Contrary to what you may think, the esoteric New York pronunciation of this major thoroughfare is not simply a mechanism to expose uninitiated tourists. It is “HOW-ston” after William Houstoun, a lawyer from Savannah, Georgia who was part of the Georgia delegation to the Continental Congress, and to the Constitutional Convention of 1787. Houstoun married Mary Bayard, a New York girl whose father, Nicholas Bayard, owned huge swathes of land in the modern-day East and West villages. Bayard named the busy road that cut through their land after his southern son-in-law. Bayard’s got his own eponymous street in Downtown Manhattan that runs a block south of Canal between Bowery and Baxter.

The extra “u” was dropped sometime around the early 1800s, but the pronunciation stuck (interestingly, there is also a Houstoun County in Georgia which is also pronounced “HOW-ston.”) The city in Texas is pronounced “Hew-ston” after Sam Houston, the first Governor of that state, and the only Governor of a future Confederate state to oppose secession during the Civil War.

Delancey Street c. 1907

Delancey Street c. 1907

Delancey Street

Running from the Williamsburg Bridge to the Bowery (where it turns into Kenmare Street), Delancey is a major crosstown thoroughfare named for the formerly stupendously wealthy De Lancey family. It was originally a lane that ran near the northern edge of the De Lancey estate, which covered what are now some 120 blocks on the Lower East Side, and was one of the largest pieces of property on Manhattan. The De Lancey’s were a French Huguenot family and one of the richest in pre-Revolutionary New York. James De Lancey, the patriarch, was lieutenant governor and Chief Justice of the British Colony of New York before he took the wrong side during the war, and his loyalty to the crown cost him his land.

In later years Delancey Street became a major shopping street – fairly upscale in the early part of the 19th century and much more immigrant-friendly in later years, serving Chinatown, the Lower East Side and Little Italy. It’s very possible that when Lorenz Hart wrote the line “it’s very fancy/ on old Delancey Street” in his song “Manhattan” that he was joking.

Canal Street El Station c.1930

Canal Street El Station c.1930

Canal Street

In the 1700s there was a 48-acre fresh water pond just southeast of the present-day corner of Broadway and Canal Street, known as Collect Pond. In the early bucolic days of the city it was used for recreation and as a reservoir, but soon enough industries began dumping waste there (including a slaughterhouse owned by Nicholas Bayard of Houstoun street fame), and the water quickly became contaminated. In 1807 the city decided to drain the pond by widening a small spring that ran from the pond to the Hudson River. The path along this canal was known as Canal Street. In the 1820s residents began complaining about the foul smell, so the canal was paved over and Collect Pond was filled in.
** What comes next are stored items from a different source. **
(* ===== verification/K3s.v ===== *)
(** * Bootstrapping a k3s server

    [internal/k3s/k3s.go]: [Bootstrap] and its steps over a host ([Host.v]), with the
    rendering of [templates/config.yaml.tmpl].  The three embedded files without
    placeholders are arguments.  The result that the source fills in step by step is
    threaded through.  [fuel] bounds the polls of [waitReady] ([None]: out of fuel); log
    lines are left out. *)
From S2P Require Import Prelude Regex GoStrings Effects Sha256 Kube RateLimit Credentials ApiServer GitHubApp PlatformSecrets.
From S2P Require Import Net InstallNode Host.
From Stdlib Require Import Ascii.

(** ** Constants and patterns *)
Definition DefaultK3sVersion : string := "v1.35.5+k3s1".
Definition DefaultReadyTimeout : Z := 5 * Minute.
Definition DefaultSnapshotCron : string := "0 */12 * * *".
Definition DefaultSnapshotRetention : Z := 5.
Definition pathConfig : string := "/etc/rancher/k3s/config.yaml".
Definition pathServerDir : string := "/var/lib/rancher/k3s/server".
Definition pathAudit : string := pathServerDir +:+ "/audit.yaml".
Definition pathPSA : string := pathServerDir +:+ "/psa.yaml".
Definition pathAuditLogDir : string := pathServerDir +:+ "/logs".
Definition pathAuditLog : string := pathAuditLogDir +:+ "/audit.log".
Definition pathToken : string := pathServerDir +:+ "/token".
Definition pathSysctl : string := "/etc/sysctl.d/90-kubelet.conf".
Definition pathKubeconfig : string := "/etc/rancher/k3s/k3s.yaml".
Definition localServer : string := "https://127.0.0.1:6443".
Definition readyPollInterval : Z := 5 * Second.
Definition auditRetryInterval : Z := 2 * Second.

Definition digits : re := Plus (Cls is_digit).
Definition host_char (c : ascii) : bool := is_alnum c || one_of "._-" c.
Definition cron_char (c : ascii) : bool := is_alnum c || one_of " @*/,-" c.
Definition token_char (c : ascii) : bool := is_alnum c || one_of ":._-" c.
(** [^v\d+\.\d+\.\d+\+k3s\d+$] *)
Definition versionRe : re :=
  Cat (Lit "v"%char) (Cat digits (Cat (Lit "."%char) (Cat digits (Cat (Lit "."%char) (Cat digits (Cat (Word "+k3s") digits)))))).
Definition hostRe : re := Plus (Cls host_char).
Definition cronRe : re := Plus (Cls cron_char).
Definition tokenRe : re := Plus (Cls token_char).
(** [^https://[A-Za-z0-9._-]+:[0-9]+$] *)
Definition serverURLRe : re := Cat (Word "https://") (Cat hostRe (Cat (Lit ":"%char) digits)).

(** [installedVersionRe.FindString]: the leftmost match, each run of digits as long as it goes *)
Fixpoint take_digits (l : list ascii) : list ascii * list ascii :=
  match l with
  | c :: l' => if is_digit c then let '(ds, rest) := take_digits l' in (c :: ds, rest) else ([], l)
  | [] => ([], [])
  end.
Definition digits1 (l : list ascii) : option (list ascii * list ascii) :=
  let '(ds, rest) := take_digits l in if decide (ds = []) then None else Some (ds, rest).
Definition literal (s : string) (l : list ascii) : option (list ascii * list ascii) :=
  if decide (take (len s) l = bytes s) then Some (bytes s, drop (len s) l) else None.
Definition version_parts : list (list ascii → option (list ascii * list ascii)) :=
  [literal "v"; digits1; literal "."; digits1; literal "."; digits1; literal "+k3s"; digits1].
Fixpoint match_parts (ps : list (list ascii → option (list ascii * list ascii))) (l : list ascii) : option (list ascii) :=
  match ps with
  | [] => Some []
  | p :: ps => '(w, rest) ← p l; (app w) <$> match_parts ps rest
  end.
Fixpoint find_version (l : list ascii) : list ascii :=
  match l with
  | [] => []
  | _ :: l' => match match_parts version_parts l with Some w => w | None => find_version l' end
  end.

(** ** Configuration *)
Record Config : Type := {
  NodeAddress : string; ExtraTLSSANs : list string; ServerURL : string; Token : string; MinReadyNodes : Z;
  K3sVersion_ : string; SnapshotCron : string; SnapshotRetention : Z; c_Sudo : bool; ReadyTimeout : Z;
}.
Definition version (c : Config) : string := if decide (K3sVersion_ c = "") then DefaultK3sVersion else K3sVersion_ c.
Definition readyTimeout (c : Config) : Z := if decide (ReadyTimeout c ≤ 0)%Z then DefaultReadyTimeout else ReadyTimeout c.
Definition snapshotCron (c : Config) : string := if decide (SnapshotCron c = "") then DefaultSnapshotCron else SnapshotCron c.
Definition snapshotRetention (c : Config) : Z := if decide (SnapshotRetention c ≤ 0)%Z then DefaultSnapshotRetention else SnapshotRetention c.
Definition minReadyNodes (c : Config) : Z := if decide (MinReadyNodes c ≤ 0)%Z then 1 else MinReadyNodes c.
Definition tlsSANs (c : Config) : list string := NodeAddress c :: ExtraTLSSANs c.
The landfill was very poorly constructed and the resulting poor drainage, shifting foundations, and unpaved streets forced most of the middle class families to flee the area. Canal Street became the northern border of the area known as “Five Points,” a disease-infected, crime-ridden slum only rivaled by London’s East End for population density, prostitution, unemployment, child mortality and murder.